_Data records_:
Lemma with_session_id s c ss : SessionManager.sessions ss !! s = Some c → with_session s c ss = ss.
Proof. destruct ss as [m n]. unfold with_session. simpl. intros Hc. by rewrite insert_id. Qed.

(** All of what an exit does. *)
Lemma exit_spec pid w d s c :
  DaemonInv.wf d → Daemon.find_compositor pid (Daemon.sessions d) = Some (s, c) →
  let '(es, d') := Daemon.handle_compositor_exit pid w d in
  ∃ child, restarted d c w es child ∧
    d' = Daemon.with_registry (registry_after c (Daemon.registry d))
           (Daemon.with_sessions (with_session s (context_after d c child) (Daemon.sessions d)) d).
Proof.
  intros Hwf Hf. destruct (find_compositor_Some _ _ _ _ Hf) as [Hc _].
  assert (SessionContext.id c = s) as Hid by apply (DaemonInv.wf_sessions _ Hwf _ _ Hc).
  unfold Daemon.handle_compositor_exit. rewrite Hf, Hid. clear Hf.
  set (d3 := Daemon.with_sessions (SessionManager.update s (SessionContext.try_transition _) _) _).
  assert (d3 = Daemon.with_registry (registry_after c (Daemon.registry d)) (Daemon.with_sessions (with_session s
    (SessionContext.try_transition SessionState.Starting (Daemon.compositor_gone c)) (Daemon.sessions d)) d)) as ->.
  { subst d3. rewrite <- !update_with_session, with_session_id by done. unfold registry_after.
    by destruct (SessionContext.compositor_conn c), d. }
  rewrite gone_state. unfold context_after, restarts_after. simpl.
  set (max := SessionSettings.max_compositor_restarts _).
  destruct (decide (SessionContext.compositor_restarts c < max)%N) as [Hlt|Hge].
  - rewrite (proj2 (decide_restart_spec _ _) Hlt), update_with_session. simpl.
    unfold Daemon.try_spawn_compositor, SessionManager.get. simpl. rewrite lookup_insert_eq. simpl.
    destruct (Launcher.spawn_compositor _ _ _ w) as [calls r] eqn:Hsp.
    apply (spawn_restarted d c) in Hsp; [|by unfold restart_program; rewrite decide_True|done].
    destruct r; (eexists; split; [exact Hsp|]); by rewrite ?update_with_session.
  - destruct (Launcher.decide_restart _ _) eqn:Hdr; [by apply decide_restart_spec in Hdr|].
    unfold SessionManager.get. simpl. rewrite lookup_insert_eq. simpl.
    destruct (Launcher.spawn_fallback_terminal _ _ w) as [calls r] eqn:Hsp.
    apply (spawn_restarted d c) in Hsp; [|by unfold restart_program; rewrite decide_False|done].
    destruct r; (eexists; split; [exact Hsp|]); by rewrite ?update_with_session.
Qed.
End crashes.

_Work task_: Repeat all of the material, exactly as it reads.

_Exercise answer_:
Lemma with_session_id s c ss : SessionManager.sessions ss !! s = Some c → with_session s c ss = ss.
Proof. destruct ss as [m n]. unfold with_session. simpl. intros Hc. by rewrite insert_id. Qed.

(** All of what an exit does. *)
Lemma exit_spec pid w d s c :
  DaemonInv.wf d → Daemon.find_compositor pid (Daemon.sessions d) = Some (s, c) →
  let '(es, d') := Daemon.handle_compositor_exit pid w d in
  ∃ child, restarted d c w es child ∧
    d' = Daemon.with_registry (registry_after c (Daemon.registry d))
           (Daemon.with_sessions (with_session s (context_after d c child) (Daemon.sessions d)) d).
Proof.
  intros Hwf Hf. destruct (find_compositor_Some _ _ _ _ Hf) as [Hc _].
  assert (SessionContext.id c = s) as Hid by apply (DaemonInv.wf_sessions _ Hwf _ _ Hc).
  unfold Daemon.handle_compositor_exit. rewrite Hf, Hid. clear Hf.
  set (d3 := Daemon.with_sessions (SessionManager.update s (SessionContext.try_transition _) _) _).
  assert (d3 = Daemon.with_registry (registry_after c (Daemon.registry d)) (Daemon.with_sessions (with_session s
    (SessionContext.try_transition SessionState.Starting (Daemon.compositor_gone c)) (Daemon.sessions d)) d)) as ->.
  { subst d3. rewrite <- !update_with_session, with_session_id by done. unfold registry_after.
    by destruct (SessionContext.compositor_conn c), d. }
  rewrite gone_state. unfold context_after, restarts_after. simpl.
  set (max := SessionSettings.max_compositor_restarts _).
  destruct (decide (SessionContext.compositor_restarts c < max)%N) as [Hlt|Hge].
  - rewrite (proj2 (decide_restart_spec _ _) Hlt), update_with_session. simpl.
    unfold Daemon.try_spawn_compositor, SessionManager.get. simpl. rewrite lookup_insert_eq. simpl.
    destruct (Launcher.spawn_compositor _ _ _ w) as [calls r] eqn:Hsp.
    apply (spawn_restarted d c) in Hsp; [|by unfold restart_program; rewrite decide_True|done].
    destruct r; (eexists; split; [exact Hsp|]); by rewrite ?update_with_session.
  - destruct (Launcher.decide_restart _ _) eqn:Hdr; [by apply decide_restart_spec in Hdr|].
    unfold SessionManager.get. simpl. rewrite lookup_insert_eq. simpl.
    destruct (Launcher.spawn_fallback_terminal _ _ w) as [calls r] eqn:Hsp.
    apply (spawn_restarted d c) in Hsp; [|by unfold restart_program; rewrite decide_False|done].
    destruct r; (eexists; split; [exact Hsp|]); by rewrite ?update_with_session.
Qed.
End crashes.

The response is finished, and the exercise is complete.